TASK OBJECTIVE: Your job with the data below: print everything from the line that holds "(** ** What the" down to the line that holds "exists u e h, fields", ends included, exactly, and nothing else.

[RECORD EXCERPTS]

(** What a successful submission leaves behind: one more Solve, with the
    identifier of the challenge, the placeholder username and [n] points;
    nothing else changes. *)
Definition one_solve_created (w w' : world) (o : oid) (n : Z) : Prop :=
  exists s : document,
    coll w' "solve" = coll w "solve" ++ [s] /\
    fields s !! "points" = Some (VInt n) /\
    fields s !! "challenge_id" = Some (VStr (oid_str o)) /\
    fields s !! "username" = Some (VStr (py "anonymous")) /\
    forall c : string, c <> "solve" -> coll w' c = coll w c.

(** Some stored user has the string [s] in its field [k]. *)
Definition taken (w : world) (k : string) (s : pystr) : Prop :=
  exists d : document, d ∈ coll w "user" /\ fields d !! k = Some (VStr s).

(** Some stored user has this username and this password hash. *)
Definition credentials_match (w : world) (username hashed : pystr) : Prop :=
  exists d : document,
    d ∈ coll w "user" /\
    fields d !! "username" = Some (VStr username) /\
    fields d !! "password_hash" = Some (VStr hashed).

(** The world [w'] is [w] with the document [d] added at the end of the
    collection [c], and nothing else changed. *)
Definition one_created (w w' : world) (c : string) (d : document) : Prop :=
  coll w' c = coll w c ++ [d] /\
  forall c' : string, c' <> c -> coll w' c' = coll w c'.

(** Every collection of [w'] starts with what it holds in [w]. *)
Definition extends (w w' : world) : Prop :=
  forall c : string, coll w c `prefix_of` coll w' c.

(** A computation that, whatever its outcome, only adds documents. *)
Definition appends_only {A} (m : M A) : Prop :=
  forall w : world, extends w (m w).2.

End Notions.

(** ** What the handlers store, and how they touch the store *)

Section Conformance.

Context `{L : Libraries}.

(** The text of a digest: 64 lower-case hexadecimal digits. *)
Definition digest_text (h : pystr) : Prop :=
  length h = 64%nat /\ Forall Hex.is_digit h.

(** A document of the collection [c] as the handlers create it: the dump
    of a User with a digest as password_hash; of a Challenge with a digest
    as flag_hash, points that are not negative, the placeholder author and
    is_active true; of a Solve with the placeholder username and points that
    are not negative.  The handlers write to no other collection. *)
Definition conforms (c : string) (d : document) : Prop :=
  if decide (c = "user") then
    exists u e h, fields d = user_fields u e h /\ digest_text h
  else if decide (c = "challenge") then
    exists t ds h n tags,
      fields d = model_dump (Challenge.Make t ds h n (py "anonymous") tags true) /\
      digest_text h /\ 0 <= n
  else if decide (c = "solve") then
    exists cid n, fields d = solve_fields cid n /\ 0 <= n
  else False.

Definition schema_ok (w : world) : Prop :=
  forall (c : string) (d : document), d ∈ coll w c -> conforms c d.

(** From [w] to [w']: a store that answers still answers, and every
    collection has only gained documents that conform. *)
Definition grows (w w' : world) : Prop :=
  (store_up w -> store_up w') /\
  forall c : string,
    exists added, coll w' c = coll w c ++ added /\ Forall (conforms c) added.

(** A computation that makes the world grow, and whose result, when there
    is one, satisfies [Q]. *)
Definition sound {A} (Q : A -> Prop) (m : M A) : Prop :=
  forall w : world, grows w (m w).2 /\ forall x, (m w).1 = inr x -> Q x.

(** A computation that leaves the collections as they are; one that does so
    whenever it raises. *)
Definition readonly {A} (m : M A) : Prop :=
  forall w : world, collections (m w).2 = collections w.
Definition atomic {A} (m : M A) : Prop :=
  forall (w : world) (e : exn), (m w).1 = inl e -> collections (m w).2 = collections w.

(** The requests whose handlers call no [create_document]. *)
Definition is_read (r : request) : bool :=
  match r with
  | GET_root | GET_test | POST_login _ | GET_challenges | GET_leaderboard => true
  | POST_register _ | POST_challenges _ | POST_submit_flag _ => false
  end.

(** A world with the same store, for other circumstances of a request. *)
Definition with_outages (w : world) (o : list (option string)) : world :=
  World (db_present w) (collections w) o (issued w).
Definition without_db (w : world) : world :=
  World false (collections w) (outages w) (issued w).

(** What [test_database] puts under "database_url". *)
Definition url_report : option string :=
  Some (if bool_decide (DATABASE_URL = None \/ DATABASE_URL = Some ""%string)
        then "❌ Not Set" else "✅ Set")%string.

End Conformance.

(** ** A concrete instance of the libraries *)

Module Demo.

Definition hex_value (c : Z) : option Z :=
  if (48 <=? c) && (c <=? 57) then Some (c - 48)
  else if (97 <=? c) && (c <=? 102) then Some (c - 87)
  else if (65 <=? c) && (c <=? 70) then Some (c - 55)
  else None.

Fixpoint parse_hex (s : pystr) (acc : Z) : option Z :=
  match s with
  | [] => Some acc
  | c :: s' =>
      match hex_value c with
      | Some v => parse_hex s' (16 * acc + v)
      | None => None
      end
  end.

(** An ObjectId is a number of twelve bytes, written as 24 hexadecimal digits. *)
Definition parse_oid (s : pystr) : option Z :=
  if bool_decide (length s = 24%nat) then parse_hex s 0 else None.

Definition print_oid (o : Z) : pystr := Hex.of_bytes (SHA256.be_bytes 12 o).

Definition to_int (v : value) : option Z :=
  match v with
  | VInt n => Some n
  | VBool b => Some (if b then 1 else 0)
  | _ => None
  end.

(** An address has an at sign; it is kept as it is. *)
Definition check_email (s : pystr) : option pystr :=
  if bool_decide (64 ∈ s) then Some s else None.

Definition libraries : Libraries := {|
  oid := Z;
  ObjectId := parse_oid;
  oid_str := print_oid;
  generated_id := fun n => 0x650000000000000000000000 + Z.of_nat n;
  validate_int := to_int;
  validate_int_int := fun n => eq_refl;
  EmailStr := check_email;
  DATABASE_URL := Some "mongodb://localhost:27017"%string;
  db_name := "ctf"
|}.

Definition empty_world : @world libraries := World true ∅ [] 0.

Definition digest_of (s : pystr) : pystr :=
  match sha256 s with inr d => d | inl _ => [] end.

(** A store with one user, three challenges (the challenge of the
    end-to-end scenario of the specification, a retired one and one that
    has nothing but its flag hash) and three solves. *)
Definition flag_abc : pystr := Eval vm_compute in digest_of (py "flag{abc}").
Definition pw123 : pystr := Eval vm_compute in digest_of (py "pw123").

Definition alice : @document libraries :=
  @Doc libraries 0x650000000000000000000000%Z
      (model_dump (User.Make (py "alice") (py "alice@example.com") pw123 None None)).
Definition warmup : @document libraries :=
  @Doc libraries 0x650000000000000000000001%Z
      (model_dump (Challenge.Make (py "Warmup") (py "") flag_abc 100
                     (py "anonymous") None true)).
Definition retired : @document libraries :=
  @Doc libraries 0x650000000000000000000002%Z
      (model_dump (Challenge.Make (py "Retired") (py "") flag_abc 50
                     (py "anonymous") None false)).
Definition bare : @document libraries :=
  @Doc libraries 0x650000000000000000000003%Z {["flag_hash" := VStr flag_abc]}.

Definition solved (id : Z) (username : pystr) (points : Z) : @document libraries :=
  @Doc libraries id (model_dump (Solve.Make (py "650000000000000000000001") username points)).

Definition ctf : @world libraries :=
  World true
    (<["user" := [alice]]>
     (<["challenge" := [warmup; retired; bare]]>
     (<["solve" := [solved 0x650000000000000000000004%Z (py "bob") 100;
                    solved 0x650000000000000000000005%Z (py "carol") 150;
                    solved 0x650000000000000000000006%Z (py "bob") 100]]> ∅)))
    [] 7.

Definition submission (challenge_id flag : string) : SubmitFlagRequest.t :=
  SubmitFlagRequest.Make (py challenge_id) (py flag).

(** The same store when its next round trip fails. *)
Definition ctf_failing : @world libraries :=
  World true (collections ctf) [Some "connection refused"%string] 7.

End Demo.

(** ** Further stores and requests, for the properties of the handlers *)

Module Cases.

(** The demonstration store without its database handle. *)
Definition no_db : @world Demo.libraries := without_db Demo.ctf.

(** Challenges that no handler stores: one whose is_active is null, one
    with negative points and one whose points are a string. *)
Definition odd_challenge (id : Z) (points is_active : value) : @document Demo.libraries :=
  @Doc Demo.libraries id
    (<["flag_hash" := VStr Demo.flag_abc]>
     (<["points" := points]> (<["is_active" := is_active]> ∅))).

Definition nullified := odd_challenge 0x650000000000000000000011 (VInt 10) VNull.
Definition debt := odd_challenge 0x650000000000000000000012 (VInt (-5)) (VBool true).
Definition textual := odd_challenge 0x650000000000000000000013 (VStr (py "ten")) (VBool true).

Definition odd : @world Demo.libraries :=
  World true (<["challenge" := [nullified; debt; textual]]> ∅) [] 20.

(** A store whose solves are all those of the placeholder username. *)
Definition played : @world Demo.libraries :=
  World true
    (<["solve" := [Demo.solved 0x650000000000000000000021 (py "anonymous") 100;
                   Demo.solved 0x650000000000000000000022 (py "anonymous") 50]]> ∅)
    [] 40.

Definition alice : RegisterRequest.t :=
  RegisterRequest.Make (py "alice") (py "alice@example.com") (py "pw123").
Definition bob : RegisterRequest.t :=
  RegisterRequest.Make (py "bob") (py "bob@example.com") (py "hunter2").
Definition warmup : SubmitChallengeRequest.t :=
  SubmitChallengeRequest.Make (py "Warmup") (py "") (py "flag{abc}") 100 None.

(** The requests of the end-to-end scenario. *)
Definition scenario : list request :=
  [POST_register alice; POST_challenges warmup;
   POST_submit_flag (Demo.submission "650000000000000000000001" "flag{abc}");
   POST_submit_flag (Demo.submission "650000000000000000000001" "flag{abc}")].

End Cases.

(** * Theorems *)

(** ** The hashing utility *)

Example sha256_empty :
  sha256 (py "") = inr (py "e3b0c44298fc1c149afbf4c8996fb92427ae41e4649b934ca495991b7852b855").
Proof. vm_compute. reflexivity. Qed.

Example sha256_abc :
  sha256 (py "abc") = inr (py "ba7816bf8f01cfea414140de5dae2223b00361a396177a9cb410ff61f20015ad").
Proof. vm_compute. reflexivity. Qed.

Example sha256_two_blocks :
  sha256 (py "abcdbcdecdefdefgefghfghighijhijkijkljklmklmnlmnomnopnopq")
  = inr (py "248d6a61d20638b8e5c026930c3e6039a33ce45964ff2167f6ecedd419db06c1").
Proof. vm_compute. reflexivity. Qed.

(** The round constants and the initial state are those of FIPS 180-4. *)
Example sha256_constants :
  SHA256.K !! 0%nat = Some 0x428a2f98 /\ SHA256.K !! 63%nat = Some 0xc67178f2 /\
  SHA256.H0 !! 0%nat = Some 0x6a09e667 /\ SHA256.H0 !! 7%nat = Some 0x5be0cd19.
Proof. repeat split. Qed.

(** A non-ASCII string: U+00E9, U+20AC and U+1F600 take two, three and four bytes. *)
Example utf8_encode_multibyte :
  Utf8.encode [0xE9; 0x20AC; 0x1F600]
  = inr [0xC3; 0xA9; 0xE2; 0x82; 0xAC; 0xF0; 0x9F; 0x98; 0x80].
Proof. reflexivity. Qed.

Ltac case_ltb :=
  repeat match goal with
         | |- context [?x <? ?y] => destruct (Z.ltb_spec x y)
         | |- context [?x <=? ?y] => destruct (Z.leb_spec x y)
         end.

Lemma encode_point_scalar (c : Z) :
  scalar_value c -> exists bs, Utf8.encode_point c = Some bs.
Proof.
  intros [[Hlo Hhi] Hs]. unfold Utf8.encode_point. rewrite Hs.
  case_ltb; eauto; lia.
Qed.

Lemma encode_point_surrogate (c : Z) :
  surrogate c = true -> Utf8.encode_point c = None.
Proof.
  intros Hs. unfold Utf8.encode_point. rewrite Hs.
  unfold surrogate in Hs. apply andb_true_iff in Hs as [H1%Z.leb_le H2%Z.leb_le].
  case_ltb; try reflexivity; lia.
Qed.

Lemma encode_scalar (s : pystr) :
  Forall scalar_value s -> exists bs, Utf8.encode s = inr bs.
Proof.
  induction 1 as [|c s Hc _ [rest IH]]; simpl; [eauto|].
  destruct (encode_point_scalar c Hc) as [bs ->]. rewrite IH. eauto.
Qed.

Lemma encode_error (s : pystr) (e : exn) :
  Utf8.encode s = inl e -> e = UnicodeEncodeError.
Proof.
  revert e. induction s as [|c s IH]; simpl; intros e; [discriminate|].
  destruct (Utf8.encode_point c); [|congruence].
  destruct (Utf8.encode s) as [e'|]; [|discriminate].
  intros [= <-]. by apply IH.
Qed.

Lemma encode_surrogate (s : pystr) :
  Exists (fun c => surrogate c = true) s -> Utf8.encode s = inl UnicodeEncodeError.
Proof.
  induction 1 as [c s Hc|c s _ IH]; simpl.
  - by rewrite encode_point_surrogate.
  - destruct (Utf8.encode_point c); [|done]. by rewrite IH.
Qed.

Lemma be_bytes_length (n : nat) (x : Z) : length (SHA256.be_bytes n x) = n.
Proof. induction n; simpl; congruence. Qed.

Lemma digest_length (msg : list Z) : length (SHA256.digest msg) = 32%nat.
Proof. unfold SHA256.digest. rewrite !length_app, !be_bytes_length. reflexivity. Qed.

Lemma hex_of_bytes_length (bs : list Z) :
  length (Hex.of_bytes bs) = (2 * length bs)%nat.
Proof.
  unfold Hex.of_bytes. induction bs as [|x bs IH]; [done|].
  rewrite bind_cons, length_app, IH. simpl. lia.
Qed.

[/RECORD EXCERPTS]

YOUR RESPONSE:
(** ** What the handlers store, and how they touch the store *)

Section Conformance.

Context `{L : Libraries}.

(** The text of a digest: 64 lower-case hexadecimal digits. *)
Definition digest_text (h : pystr) : Prop :=
  length h = 64%nat /\ Forall Hex.is_digit h.

(** A document of the collection [c] as the handlers create it: the dump
    of a User with a digest as password_hash; of a Challenge with a digest
    as flag_hash, points that are not negative, the placeholder author and
    is_active true; of a Solve with the placeholder username and points that
    are not negative.  The handlers write to no other collection. *)
Definition conforms (c : string) (d : document) : Prop :=
  if decide (c = "user") then
    exists u e h, fields d = user_fields u e h /\ digest_text h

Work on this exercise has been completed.